***** The data *****

Lemma header_not_png (sig8 rest : bytes) (p : Repacker.repacker) :
  length sig8 = 8%nat -> sig8 <> pngHeader -> Repacker.r p = sig8 ++ rest ->
  exists p',
    Repacker.header p = (Err ErrNotPNG, p')
    /\ Repacker.w p' = Repacker.w p /\ Repacker.r p' = rest.
Proof.
  intros Hl Hne Hr. unfold Repacker.header, bind, gets, fail.
  rewrite (RepackerFacts.readTmp_app 8 sig8 rest p Hl Hr).
  RepackerFacts.fields.
  rewrite (firstn8_overwrite sig8 _ Hl), (bytes_eqb_neq _ _ Hne). cbn [negb].
  eexists. split; [reflexivity|]. RepackerFacts.fields. auto.
Qed.

Lemma header_short (p : Repacker.repacker) :
  (length (Repacker.r p) < 8)%nat ->
  exists p',
    Repacker.header p = (Err (short_error (Repacker.r p)), p')
    /\ Repacker.w p' = Repacker.w p /\ Repacker.r p' = [].
Proof.
  intros Hl. unfold Repacker.header, bind, Repacker.readTmp.
  rewrite (ReadFull_short 8 (Repacker.r p) Hl).
  destruct (Repacker.r p); cbn [short_error];
    (eexists; split; [reflexivity|]; RepackerFacts.fields; auto).
Qed.

Lemma refill_not_png (sig8 rest : bytes) (lvl : Z) :
  length sig8 = 8%nat -> sig8 <> pngHeader ->
  exists p',
    Reader.refill (Reader.New (sig8 ++ rest) lvl) = (Err ErrNotPNG, p').
Proof.
  intros Hl Hne. unfold Reader.refill, Reader.New. ReaderFacts.rfields.
  unfold Reader.verifyHeader, bind, gets, fail.
  rewrite (ReaderFacts.rd_readTmp_app 8 sig8 rest) by (auto; reflexivity).
  ReaderFacts.rfields.
  rewrite (firstn8_overwrite sig8 _ Hl), (bytes_eqb_neq _ _ Hne). cbn [negb].
  eexists. reflexivity.
Qed.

*****

Work instruction:
Only the lines of the data holding the string "rest" are wanted; copy each of them.

Response to the exercise:
Lemma header_not_png (sig8 rest : bytes) (p : Repacker.repacker) :
  length sig8 = 8%nat -> sig8 <> pngHeader -> Repacker.r p = sig8 ++ rest ->
    /\ Repacker.w p' = Repacker.w p /\ Repacker.r p' = rest.
  rewrite (RepackerFacts.readTmp_app 8 sig8 rest p Hl Hr).
Lemma refill_not_png (sig8 rest : bytes) (lvl : Z) :
    Reader.refill (Reader.New (sig8 ++ rest) lvl) = (Err ErrNotPNG, p').
  rewrite (ReaderFacts.rd_readTmp_app 8 sig8 rest) by (auto; reflexivity).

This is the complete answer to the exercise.